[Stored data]
---*---

(** Two requests asked for; the first is served after one overload
    error, the second answers without an image. *)
Example generateImage_partial :
  Gemini.generateImage 2
    (fun i n =>
       match i, n with
       | O, O => Gemini.Rejected busy
       | O, _ => Gemini.Resolved [Gemini.mkPart None; Gemini.mkPart (Some "QUJD")]
       | _, _ => Gemini.Resolved [Gemini.mkPart None]
       end)
    = ["data:image/png;base64,QUJD"].
Proof. reflexivity. Qed.

(** ** The streaming assembler *)

Section Streaming.

Import Stream.

Lemma concat_snoc (done : list (string * Z)) (f : string * Z) :
  concat (done ++ [f]) = concat done ++ fst f.
Proof.
  induction done as [|g done IH]; simpl.
  - apply app_empty_r.
  - rewrite IH. symmetry. apply app_assoc_s.
Qed.

Lemma assembled_start : assembled [] start.
Proof. split; [reflexivity|]. exists 0%nat. split; [simpl; lia | reflexivity]. Qed.

Lemma assembled_onChunk (done : list (string * Z)) (s : Session) (f : string * Z) :
  assembled done s -> assembled (done ++ [f]) (onChunk s f).
Proof.
  intros [Hb (k & Hk & Hg)]. destruct f as [chunk now]. unfold onChunk.
  destruct (now - lastUpdateTime s >? RENDER_THROTTLE_MS); split; cbn.
  - rewrite concat_snoc, Hb. reflexivity.
  - exists (length (done ++ [(chunk, now)])). split; [lia|].
    rewrite firstn_all, concat_snoc, Hb. reflexivity.
  - rewrite concat_snoc, Hb. reflexivity.
  - exists k. split; [rewrite length_app; lia|].
    rewrite Hg. f_equal. symmetry.
    rewrite firstn_app. replace (k - length done)%nat with 0%nat by lia.
    simpl. apply app_nil_r.
Qed.

Lemma assembled_deliver (fragments : list (string * Z)) :
  assembled fragments (deliver fragments).
Proof.
  unfold deliver.
  induction fragments as [|f done IH] using rev_ind.
  - apply assembled_start.
  - rewrite fold_left_app. simpl. now apply assembled_onChunk.
Qed.

Lemma deliver_snoc (done : list (string * Z)) (f : string * Z) :
  deliver (done ++ [f]) = onChunk (deliver done) f.
Proof. unfold deliver. now rewrite fold_left_app. Qed.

---*---

• [WHAT IS BEING ASKED]: Only the lines from the one with "Section Streaming." through the end of the data should be printed, each exactly as it appears.

• [RESPONSE FOR THIS EXERCISE]:
Section Streaming.

Import Stream.

Lemma concat_snoc (done : list (string * Z)) (f : string * Z) :
  concat (done ++ [f]) = concat done ++ fst f.
Proof.
  induction done as [|g done IH]; simpl.
  - apply app_empty_r.
  - rewrite IH. symmetry. apply app_assoc_s.
Qed.

Lemma assembled_start : assembled [] start.
Proof. split; [reflexivity|]. exists 0%nat. split; [simpl; lia | reflexivity]. Qed.

Lemma assembled_onChunk (done : list (string * Z)) (s : Session) (f : string * Z) :
  assembled done s -> assembled (done ++ [f]) (onChunk s f).
Proof.
  intros [Hb (k & Hk & Hg)]. destruct f as [chunk now]. unfold onChunk.
  destruct (now - lastUpdateTime s >? RENDER_THROTTLE_MS); split; cbn.
  - rewrite concat_snoc, Hb. reflexivity.
  - exists (length (done ++ [(chunk, now)])). split; [lia|].
    rewrite firstn_all, concat_snoc, Hb. reflexivity.
  - rewrite concat_snoc, Hb. reflexivity.
  - exists k. split; [rewrite length_app; lia|].
    rewrite Hg. f_equal. symmetry.
    rewrite firstn_app. replace (k - length done)%nat with 0%nat by lia.
    simpl. apply app_nil_r.
Qed.

Lemma assembled_deliver (fragments : list (string * Z)) :
  assembled fragments (deliver fragments).
Proof.
  unfold deliver.
  induction fragments as [|f done IH] using rev_ind.
  - apply assembled_start.
  - rewrite fold_left_app. simpl. now apply assembled_onChunk.
Qed.

Lemma deliver_snoc (done : list (string * Z)) (f : string * Z) :
  deliver (done ++ [f]) = onChunk (deliver done) f.
Proof. unfold deliver. now rewrite fold_left_app. Qed.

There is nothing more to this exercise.